I have a very large nested for loop in which some multiplications and additions are performed on floating point numbers.
for (int i = 0; i < length1; i++)
{
double aa = 0;
for(int h = 0; h < 10; h++)
{
aa += omega[i][outsideGeneratedAddress[h]];
}
double alphaOld = alpha;
alpha = Math.Sqrt(alpha * alpha + aa * aa);
s = -aa / alpha;
c = alphaOld / alpha;
for(int j = 0; j <= i; j++)
{
double oldU = u[j];
u[j] = c * oldU + s * omega[i][j];
omega[i][j] = c * omega[i][j] - s * oldU;
}
}
This loop is taking up the majority of my processing time and is a bottleneck.
Would I be likely to see any speed improvements if I rewrite this loop in C and interface to it from C#?

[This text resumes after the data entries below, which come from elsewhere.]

Definition values_have_same_kind (left right : Value) : bool :=
  match left, right with
  | Null, Null | Bool _, Bool _ | Str _, Str _ | Array _, Array _ => true
  | Num l, Num r =>
      (number_is_i64 l && number_is_i64 r)
      || (number_is_u64 l && number_is_u64 r)
      || (number_is_f64 l && number_is_f64 r)
  | Object _, Object _ =>
      match typed_value_parts left, typed_value_parts right with
      | Some (left_kind, _), Some (right_kind, _) => String.eqb left_kind right_kind
      | _, _ => false
      end
  | _, _ => false
  end.

Definition decimal_parts (raw : string) : bool * string * string :=
  let '(negative, rest) := split_minus raw in
  let parts := split_char "." rest in
  (negative, default "" (parts !! 0%nat), default "" (parts !! 1%nat)).

(** The byte at [idx], or [b'0'] past the end. *)
Definition digit_at (s : string) (idx : nat) : Z :=
  match String.get idx s with Some c => byte_val c | None => 48 end.

(** [a.then(b)] *)
Definition ordering_then (a b : comparison) : comparison :=
  match a with Eq => b | _ => a end.

Definition frac_ordering (left right : string) : comparison :=
  let max_frac := Nat.max (String.length left) (String.length right) in
  default Eq (List.find (λ ord, match ord with Eq => false | _ => true end)
                        (map (λ idx, (digit_at left idx ?= digit_at right idx)%Z)
                             (seq 0 max_frac))).

Definition compare_decimal (left right : string) : option comparison :=
  let '(left_neg, left_int, left_frac) := decimal_parts left in
  let '(right_neg, right_int, right_frac) := decimal_parts right in
  if negb (Bool.eqb left_neg right_neg) then Some (if left_neg then Lt else Gt)
  else
    let int_ord := ordering_then (String.length left_int ?= String.length right_int)%nat
                                 (String.compare left_int right_int) in
    let ord := ordering_then int_ord (frac_ordering left_frac right_frac) in
    Some (if left_neg then CompOpp ord else ord).

Definition bool_cmp (a b : bool) : comparison :=
  match a, b with false, true => Lt | true, false => Gt | _, _ => Eq end.

(** [both l r = Some (x, y)] when both options are set. *)
Definition both {A} (l r : option A) : option (A * A) :=
  match l, r with Some x, Some y => Some (x, y) | _, _ => None end.

Definition f64_pair (left right : Value) : option (f64 * f64) :=
  match as_number left, as_number right with
  | Some l, Some r =>
      if number_is_f64 l && number_is_f64 r then both (as_f64 left) (as_f64 right) else None
  | _, _ => None
  end.

Definition compare_typed_value_order (left right : Value) : option comparison :=
  if negb (values_have_same_kind left right) then None
  else
    match both (as_i64 left) (as_i64 right) with
    | Some (l, r) => Some (l ?= r)%Z
    | None =>
    match f64_pair left right with
    | Some (l, r) => SFcompare l r
    | None =>
    match both (as_str left) (as_str right) with
    | Some (l, r) => Some (String.compare l r)
    | None =>
    match both (as_bool left) (as_bool right) with
    | Some (l, r) => Some (bool_cmp l r)
    | None =>
    match typed_value_parts left, typed_value_parts right with
    | Some (left_kind, left_raw), Some (right_kind, right_raw) =>
        if negb (String.eqb left_kind right_kind) then None
        else
          match left_kind with
          | "bytes" | "uuid" | "date" => Some (String.compare left_raw right_raw)
          | "datetime" =>
              l ← parse_from_rfc3339 left_raw;
              r ← parse_from_rfc3339 right_raw;
              Some (datetime_cmp l r)
          | "decimal" => compare_decimal left_raw right_raw
          | "duration" =>
              match parse_duration_nanos left_raw, parse_duration_nanos right_raw with
              | Ok l, Ok r => Some (l ?= r)%Z
              | _, _ => None
              end
          | _ => None
          end
    | _, _ => None
    end end end end end.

EDIT: I updated the code to show how s and c are generated. Also the inner loop actually goes from 0 to i, though it probably doesn’t make much difference to the question
EDIT2: I implemented the algorithm in VC++ and linked it with C# through a dll and saw a 28% speed boost over C# when all optimisations are enabled. The argument to enable SSE2 works particularly well. Compiling with MinGW and gcc4.4 only gave a 15% speed boost. Just tried the Intel compiler and saw a 49% speed boost for this code.
While most other answers tend to suggest that you look into C# solutions, most miss a point: C code for this method will be faster, provided that you use a good optimizing compiler (I’d suggest Intel, works great for this kind of code).
The compiler will also save a bit of work from the JIT and will yield a much better compiled output (even MSVC compiler can generate SSE2 instructions). Array bounds won’t be checked by default, there will probably be some loop unrolling and – all in all – you’re likely to see a significant performance boost.
As it has been properly pointed out, calling into native code may have a bit of overhead; this should, however, be insignificant compared to the speedup if length1 is big enough.
You may sure keep this code in C# but please remember that compared to several C compilers the CLR (like all other VMs I know) does little to optimize the generated code.